Resistant strains of bacteria are spreading globally, threatening to make existing drugs ineffective.
A global innovation fund of $2bn over five years would be used to boost funding for "blue-sky" research into drugs and diagnostics - with much of the money going to universities and small biotech companies.
One promising area of research concerns so-called "resistance breakers". These are compounds that work to boost the effectiveness of existing antibiotics - a far less costly approach than attempting to discover entirely new drugs.
Helperby Therapeutics, a spin-out company founded by Prof Anthony Coates, St George's, University of London, has created a resistance breaker that acts against the superbug MRSA.
The compound, known as HT61, will shortly go into clinical trials in India, where it is being developed under licence by Cadila Pharmaceuticals India.
The review team said this kind of research could benefit from the innovation fund and could be the key to making existing drugs last longer.
Mr O'Neill said the big pharmaceutical companies should pay for the fund and look beyond short-term assessments of profit and loss.
Formerly chief economist with the investment bank Goldman Sachs, Mr O'Neill drew parallels between the banking crisis and the looming catastrophe of a world where antibiotics no longer worked.

Innovation funding

He said big pharma needed to act with "enlightened self-interest" because "if it gets really bad, somebody is going to come gunning for these guys just how people came gunning for finance".
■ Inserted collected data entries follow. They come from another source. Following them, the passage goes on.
(** [readWord] returns a word of ordinary characters followed by a
    separator, and leaves the input just after the separator. *)
Lemma readWord_aux_word acc w sep rest :
  Forall (fun c => is_digit c = true) w ->
  (length acc + length w <= cStringLength - 1)%nat ->
  acc ++ w <> [] ->
  (sep =? "#")%char = false -> is_eol sep || is_blank sep = true ->
  readWord_aux ParseWord acc (w ++ sep :: rest) = Some (rev acc ++ w, rest).
Proof.
  intros Hw. revert acc. induction Hw as [|c w Hc _ IH]; intros acc Hlen Hne Hsep Hsp.
  - rewrite app_nil_r in Hne. simpl. rewrite Hsep.
    destruct acc as [|a acc]; [done|].
    rewrite app_nil_r.
    destruct (is_eol sep); [done|]. simpl in Hsp. by rewrite Hsp.
  - destruct (digit_not_special c Hc) as (H1 & _ & _ & H2 & H3 & _).
    simpl. rewrite H1, H2, H3. cbn [length] in Hlen. unfold cStringLength in *.
    rewrite decide_True by lia.
    rewrite IH by (simpl; first [lia | done]).
    simpl. by rewrite <- app_assoc.
Qed.

Lemma readWord_to_string_u n sep rest :
  0 <= n -> (length (to_string_u n) <= cStringLength - 1)%nat ->
  (sep =? "#")%char = false -> is_eol sep || is_blank sep = true ->
  readWord (to_string_u n ++ sep :: rest) = Some (to_string_u n, rest).
Proof.
  intros Hn Hlen Hsep Hsp. unfold readWord.
  apply (readWord_aux_word [] (to_string_u n)); [by apply to_string_u_digits| |..| done | done].
  - exact Hlen.
  - apply to_string_u_nonempty.
Qed.

(** [String::fromString] reads back what [std::to_string] wrote, wrapped
    to an [int]. *)
Lemma fromString_to_string_u_wrap n :
  0 <= n -> fromString_int (to_string_u n) = to_int n.
Proof.
  intros Hn. pose proof (to_string_u_value n Hn) as Hv.
  pose proof (to_string_u_digits n Hn) as Hd.
  unfold fromString_int. destruct (to_string_u n) as [|c t] eqn:E;
    [by destruct (to_string_u_nonempty n)|].
  apply Forall_cons in Hd as [Hc _].
  destruct (digit_not_special c Hc) as (_ & -> & _).
  by rewrite Hv.
Qed.

Lemma fromString_to_string_u n :
  0 <= n <= int_max -> fromString_int (to_string_u n) = n.
Proof.
  intros Hn. rewrite fromString_to_string_u_wrap by lia.
  apply to_int_small. unfold in_int, int_min, int_max in *. lia.
Qed.
(* ===== verification/ImageView.v ===== *)
(** * The viewer's image view: [src/lib/djvViewApp/ImageView.cpp]

    The widget shows one image under a translation ([imagePos]) and a zoom
    ([imageZoom]); it can fill its geometry with the image, fit it into a
    frame, center it, zoom around a point, and animate between positions.
    [_layoutEvent] applies the view lock (fill, frame, center, none) and, the
    first time, fills the view.  A grid overlay widget mirrors the position,
    zoom, rotation, aspect ratio, image bounding box and frame.

    The state of [ImageView::Private] is the record [State]; each method is a
    function on it, and every call the method makes that changes state (the
    value subjects, the overlay's setters, [_resize]) is written out.
    Coordinates and zooms are [float]s, modelled exactly as [Q]; the
    transform [UI::ImageWidget::getXForm] of an image (its rotation and
    aspect ratio correction) is not in the sources, and is a parameter of
    the section below.  A null [std::shared_ptr] dereference is an error
    value ([NullDeref]). *)

From S2P Require Import Prelude.
From Stdlib Require Import QArith Qminmax Lqa.
From stdpp Require Import gmap.

Module ImageView.
Local Open Scope Q_scope.

Record vec2 := V2 { x : Q; y : Q }.
Record vec3 := V3 { x3 : Q; y3 : Q; z3 : Q }.
Record BBox2f := BBox { bmin : vec2; bmax : vec2 }.

Definition w (b : BBox2f) : Q := x (bmax b) - x (bmin b).
Definition h (b : BBox2f) : Q := y (bmax b) - y (bmin b).
Definition bbox_zero : BBox2f := BBox (V2 0 0) (V2 0 0).

(** A 3x3 matrix acting on column vectors, as [glm::mat3x3 * glm::vec3]. *)
Record mat3 := Mat3 { m00 : Q; m01 : Q; m02 : Q;
                      m10 : Q; m11 : Q; m12 : Q;
                      m20 : Q; m21 : Q; m22 : Q }.
(* ===== verification/ViewGeometry.v ===== *)
(** * Setoid structure of the view's geometry

    Coordinates and zooms of [ImageView] are rationals, equal when [==]
    (not [=]) holds.  This file gives the view's vectors and boxes their
    equivalences: [vec2_eq] (equal coordinates) and [size_eq] (boxes of the
    same width and height, wherever they are); the width, height, fitted
    zoom and linear interpolation of [ImageView] respect them ([Proper]
    instances), so that the view's lemmas rewrite under them.  The fitted
    zoom depends on the sizes only: moving the widget keeps the zoom
    [imageFill] chooses. *)

From S2P Require Import Prelude ImageView.
From Stdlib Require Import QArith Qminmax Lqa.
From Stdlib Require Import Morphisms.

Module ViewGeometry.
Import ImageView.
Local Open Scope Q_scope.

(** Vectors with equal coordinates. *)
Definition vec2_eq (a b : vec2) : Prop := x a == x b /\ y a == y b.

(** Boxes of the same width and height. *)
Definition size_eq (a b : BBox2f) : Prop := w a == w b /\ h a == h b.

#[export] Instance vec2_eq_equiv : Equivalence vec2_eq.
Proof.
  split; [intros a; split; reflexivity | intros a b [Hx Hy]; split; symmetry; assumption |].
  intros a b c [Hx Hy] [Hx' Hy']; split; etransitivity; eassumption.
Qed.

#[export] Instance size_eq_equiv : Equivalence size_eq.
Proof.
  split; [intros a; split; reflexivity | intros a b [Hw Hh]; split; symmetry; assumption |].
  intros a b c [Hw Hh] [Hw' Hh']; split; etransitivity; eassumption.
Qed.

#[export] Instance w_proper : Proper (size_eq ==> Qeq) w.
Proof. intros a b [Hw _]. exact Hw. Qed.

#[export] Instance h_proper : Proper (size_eq ==> Qeq) h.
Proof. intros a b [_ Hh]. exact Hh. Qed.

#[export] Instance lerp_proper : Proper (Qeq ==> Qeq ==> Qeq ==> Qeq) lerp.
Proof. intros t t' Ht a a' Ha b b' Hb. unfold lerp. rewrite Ht, Ha, Hb. reflexivity. Qed.

#[export] Instance fit_zoom_proper : Proper (size_eq ==> size_eq ==> Qeq) fit_zoom.
Proof.
  intros g g' [Hw Hh] b b' [Hwb Hhb]. unfold fit_zoom.
  destruct (Qlt_le_dec (h g) (w g / w b * h b)) as [Hlt|Hle];
    destruct (Qlt_le_dec (h g') (w g' / w b' * h b')) as [Hlt'|Hle'].
  - rewrite Hh, Hhb. reflexivity.
  - exfalso. rewrite Hh, Hw, Hwb, Hhb in Hlt. exact (Qlt_not_le _ _ Hlt Hle').
  - exfalso. rewrite Hh, Hw, Hwb, Hhb in Hle. exact (Qlt_not_le _ _ Hlt' Hle).
  - rewrite Hw, Hwb. reflexivity.
Qed.

(** A translation of a box keeps its size. *)
Definition bbox_translate (b : BBox2f) (d : vec2) : BBox2f :=
  BBox (V2 (x (bmin b) + x d) (y (bmin b) + y d)) (V2 (x (bmax b) + x d) (y (bmax b) + y d)).

Lemma bbox_translate_size b d : size_eq (bbox_translate b d) b.
Proof. unfold size_eq, bbox_translate, w, h; simpl. split; ring. Qed.

Section Fill.
Context {AspectRatio GridOptions Color : Type}.
Context `{EqDecision AspectRatio, EqDecision GridOptions, EqDecision Color}.
Variable getXForm : Image -> ImageRotate -> vec2 -> AspectRatio -> mat3.

(** The zoom [imageFill] chooses depends on the widget's size only: a
    widget of the same size anywhere else gets the same zoom. *)
Lemma imageFill_zoom_size (s : @State AspectRatio GridOptions Color) img g :
  image s = Some img -> size_eq g (geometry s) ->
  imageZoom (imageFill getXForm (setGeometry s g) false) == imageZoom (imageFill getXForm s false).
Proof.
  intros Himg Hg.
  destruct (imageFill_values getXForm (setGeometry s g) img Himg) as (_ & _ & Hz').
  destruct (imageFill_values getXForm s img Himg) as (_ & _ & Hz).
  rewrite Hz', Hz.
  change (getImageBBox getXForm (setGeometry s g)) with (getImageBBox getXForm s).
  change (geometry (setGeometry s g)) with g. rewrite Hg. reflexivity.
Qed.

Lemma imageFill_zoom_translate (s : @State AspectRatio GridOptions Color) img d :
  image s = Some img ->
  imageZoom (imageFill getXForm (setGeometry s (bbox_translate (geometry s) d)) false) ==
  imageZoom (imageFill getXForm s false).
Proof. intros Himg. apply (imageFill_zoom_size s img); [done | apply bbox_translate_size]. Qed.

End Fill.

End ViewGeometry.
(* ===== verification/FFmpeg.v ===== *)
(** * The FFmpeg plugin's helpers ([src/lib/djvAV/FFmpeg.cpp])

    The conversions between FFmpeg's sample formats and DJV's audio types,
    the names of the sample formats, the time base, and the log callback
    FFmpeg calls: [Plugin::_init] sets FFmpeg's log level to
    [AV_LOG_ERROR] and installs [avLogCallback], which drops the messages
    above that level and forwards the others, formatted into a buffer of
    [cStringLength] characters, to the context's log while the context
    lives.  FFmpeg itself (the formatting of a message, [av_strerror]) is
    not under [src/]; the formatted text is the callback's input. *)

From S2P Require Import Prelude Text.

Module FFmpeg.

(** [enum AVSampleFormat]. *)
Inductive AVSampleFormat :=
| AV_SAMPLE_FMT_NONE | AV_SAMPLE_FMT_U8 | AV_SAMPLE_FMT_S16 | AV_SAMPLE_FMT_S32
| AV_SAMPLE_FMT_FLT | AV_SAMPLE_FMT_DBL | AV_SAMPLE_FMT_U8P | AV_SAMPLE_FMT_S16P
| AV_SAMPLE_FMT_S32P | AV_SAMPLE_FMT_FLTP | AV_SAMPLE_FMT_DBLP | AV_SAMPLE_FMT_S64
| AV_SAMPLE_FMT_S64P.

#[export] Instance AVSampleFormat_eq_dec : EqDecision AVSampleFormat.
Proof. solve_decision. Defined.

Definition all_formats : list AVSampleFormat :=
  [AV_SAMPLE_FMT_NONE; AV_SAMPLE_FMT_U8; AV_SAMPLE_FMT_S16; AV_SAMPLE_FMT_S32;
   AV_SAMPLE_FMT_FLT; AV_SAMPLE_FMT_DBL; AV_SAMPLE_FMT_U8P; AV_SAMPLE_FMT_S16P;
   AV_SAMPLE_FMT_S32P; AV_SAMPLE_FMT_FLTP; AV_SAMPLE_FMT_DBLP; AV_SAMPLE_FMT_S64;
   AV_SAMPLE_FMT_S64P].

(** [Audio::Type]. *)
Inductive AudioType := Audio_None | Audio_U8 | Audio_S16 | Audio_S32 | Audio_F32.

#[export] Instance AudioType_eq_dec : EqDecision AudioType.
Proof. solve_decision. Defined.

(** [AVRational] and [getTimeBaseQ()]. *)
Record AVRational := { num : Z; den : Z }.
Definition AV_TIME_BASE : Z := 1000000.
Definition getTimeBaseQ : AVRational := {| num := 1; den := AV_TIME_BASE |}.

(** [toAudioType(AVSampleFormat)]. *)
Definition toAudioType (value : AVSampleFormat) : AudioType :=
  match value with
  | AV_SAMPLE_FMT_U8 => Audio_U8
  | AV_SAMPLE_FMT_S16 => Audio_S16
  | AV_SAMPLE_FMT_S32 => Audio_S32
  | AV_SAMPLE_FMT_FLT => Audio_F32
  | AV_SAMPLE_FMT_U8P => Audio_U8
  | AV_SAMPLE_FMT_S16P => Audio_S16
  | AV_SAMPLE_FMT_S32P => Audio_S32
  | AV_SAMPLE_FMT_FLTP => Audio_F32
  | _ => Audio_None
  end.

(** The table of [toString(AVSampleFormat)]. *)
Definition sample_format_names : list (AVSampleFormat * string) :=
  [(AV_SAMPLE_FMT_NONE, "None"); (AV_SAMPLE_FMT_U8, "U8"); (AV_SAMPLE_FMT_S16, "S16");
   (AV_SAMPLE_FMT_S32, "S32"); (AV_SAMPLE_FMT_FLT, "Float"); (AV_SAMPLE_FMT_DBL, "Double");
   (AV_SAMPLE_FMT_U8P, "U8 planar"); (AV_SAMPLE_FMT_S16P, "S16 planar");
   (AV_SAMPLE_FMT_S32P, "S32 planar"); (AV_SAMPLE_FMT_FLTP, "Float planar");
   (AV_SAMPLE_FMT_DBLP, "Double planar")].

Fixpoint assoc_find (k : AVSampleFormat) (l : list (AVSampleFormat * string)) : option string :=
  match l with
  | [] => None
  | (k', v) :: l' => if decide (k = k') then Some v else assoc_find k l'
  end.

(** [toString(AVSampleFormat)]: the table's name, or ["Unknown"]. *)
Definition toString (value : AVSampleFormat) : string :=
  match assoc_find value sample_format_names with
  | Some s => s
  | None => "Unknown"
  end.

(** FFmpeg's log levels. *)
Definition AV_LOG_PANIC : Z := 0.
Definition AV_LOG_FATAL : Z := 8.
Definition AV_LOG_ERROR : Z := 16.
Definition AV_LOG_WARNING : Z := 24.
Definition AV_LOG_INFO : Z := 32.
Definition AV_LOG_DEBUG : Z := 48.

(** The global state the plugin shares with FFmpeg: the log level, whether
    [logContext] still points to a live context, and the context's log. *)
Record LogState := {
  av_log_level : Z;
  contextAlive : bool;
  log : list (string * string)
}.

(** [vsnprintf(s, cStringLength, fmt, vl)]: the text, cut to fit the
    buffer with its terminating zero. *)
Definition format_into_buffer (text : string) : string :=
  String.substring 0 (cStringLength - 1) text.

(** [avLogCallback(ptr, level, fmt, vl)], on the formatted text. *)
Definition avLogCallback (st : LogState) (level : Z) (text : string) : LogState :=
  if level >? av_log_level st then st
  else if contextAlive st then
    {| av_log_level := av_log_level st; contextAlive := contextAlive st;
       log := log st ++ [("djv::AV::IO::FFmpeg::Plugin", format_into_buffer text)] |}
  else st.

(** [Plugin::_init]: [av_log_set_level(AV_LOG_ERROR)], with the new
    context as [logContext]. *)
Definition plugin_init (st : LogState) : LogState :=
  {| av_log_level := AV_LOG_ERROR; contextAlive := true; log := log st |}.

(** [getErrorString(r)]: [av_strerror]'s text cut to the buffer. *)
Definition getErrorString (av_strerror : Z -> string) (r : Z) : string :=
  format_into_buffer (av_strerror r).

(** [Plugin::read(fileName, queue)]: a reader while the context lives,
    [nullptr] after. *)
Definition read (contextAlive : bool) (fileName : string) : option string :=
  if contextAlive then Some fileName else None.

End FFmpeg.

(** ** Properties of the FFmpeg helpers *)

Module FFmpegFacts.
Import FFmpeg.

Lemma length_format_into_buffer text :
  (String.length (format_into_buffer text) <= cStringLength - 1)%nat.
Proof.
  unfold format_into_buffer. generalize (cStringLength - 1)%nat. clear.
  induction text as [|c t IH]; intros [|n]; simpl; try lia. specialize (IH n). lia.
Qed.

Lemma prefix_format_into_buffer text : String.prefix (format_into_buffer text) text = true.
Proof.
  unfold format_into_buffer. generalize (cStringLength - 1)%nat. clear.
  induction text as [|c t IH]; intros [|n]; simpl; try done.
  rewrite IH. by destruct (Ascii.ascii_dec c c).
Qed.

(** C31. [toAudioType] maps each packed format and its planar variant to
    the same audio type, and gives [Audio::Type::None] exactly to the
    formats it has no case for: none, the double formats and the 64-bit
    integer formats, which the plugin therefore cannot play. *)
Theorem toAudioType_cases f :
  (toAudioType f = Audio_None <->
     f ∈ [AV_SAMPLE_FMT_NONE; AV_SAMPLE_FMT_DBL; AV_SAMPLE_FMT_DBLP; AV_SAMPLE_FMT_S64;
          AV_SAMPLE_FMT_S64P]) /\
  toAudioType AV_SAMPLE_FMT_U8P = toAudioType AV_SAMPLE_FMT_U8 /\
  toAudioType AV_SAMPLE_FMT_S16P = toAudioType AV_SAMPLE_FMT_S16 /\
  toAudioType AV_SAMPLE_FMT_S32P = toAudioType AV_SAMPLE_FMT_S32 /\
  toAudioType AV_SAMPLE_FMT_FLTP = toAudioType AV_SAMPLE_FMT_FLT.
Proof.
  split; [|done]. rewrite !elem_of_cons, elem_of_nil.
  destruct f; cbn; split; intros H; try done; [..|intuition discriminate].
  all: first [intuition discriminate | naive_solver].
Qed.

(** [toString] gives every sample format of its table a name of its
    own (no two share one), and calls the 64-bit integer formats, which
    the table lacks, ["Unknown"]. *)
Lemma toString_names :
  (forall f g, f ∉ [AV_SAMPLE_FMT_S64; AV_SAMPLE_FMT_S64P] ->
               g ∉ [AV_SAMPLE_FMT_S64; AV_SAMPLE_FMT_S64P] -> toString f = toString g -> f = g) /\
  toString AV_SAMPLE_FMT_S64 = "Unknown"%string /\ toString AV_SAMPLE_FMT_S64P = "Unknown"%string.
Proof.
  split; [|done]. intros f g Hf Hg. destruct f, g; try done; cbv; try congruence;
    exfalso; (apply Hf || apply Hg); set_solver.
Qed.

(** C33. After [Plugin::_init], FFmpeg's messages above [AV_LOG_ERROR]
    (warnings, information, debugging) are dropped, and the others (panic,
    fatal, error) are added to the context's log, while it lives, as a
    prefix of their text of at most [cStringLength - 1] characters. *)
Theorem avLogCallback_filter st level text :
  (AV_LOG_ERROR < level -> avLogCallback (plugin_init st) level text = plugin_init st) /\
  (level <= AV_LOG_ERROR ->
   exists m, log (avLogCallback (plugin_init st) level text) =
               log st ++ [("djv::AV::IO::FFmpeg::Plugin"%string, m)] /\
             (String.length m <= cStringLength - 1)%nat /\ String.prefix m text = true).
Proof.
  unfold avLogCallback, plugin_init; simpl.
  destruct (level >? AV_LOG_ERROR) eqn:E; rewrite Z.gtb_ltb in E;
    [apply Z.ltb_lt in E | apply Z.ltb_ge in E];
    split; intros Hl; try lia; [done|]. simpl. eexists; split; [reflexivity|].
    split; [apply length_format_into_buffer | apply prefix_format_into_buffer].
Qed.

Lemma toAudioType_cases_witness :
  toAudioType AV_SAMPLE_FMT_DBLP = Audio_None.
Proof. apply (proj1 (toAudioType_cases AV_SAMPLE_FMT_DBLP)). set_solver. Defined.

Lemma avLogCallback_filter_witness :
  avLogCallback (plugin_init {| av_log_level := 0; contextAlive := false; log := [] |})
    AV_LOG_INFO "frame" = plugin_init {| av_log_level := 0; contextAlive := false; log := [] |}.
Proof. apply (proj1 (avLogCallback_filter _ AV_LOG_INFO "frame")). reflexivity. Defined.

End FFmpegFacts.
Mr O'Neill was speaking to the BBC's Panorama programme, which has spent six months following the work of the review team, filming in India, the US and UK.
Mr O'Neill was appointed last year by Prime Minister David Cameron to head the review into antimicrobial resistance - which already claims an estimated 30,000 lives a year across Europe.
Many large companies have pulled out of antibiotic research.
The report says this is partly due to the uncertain commercial returns for new antibiotics.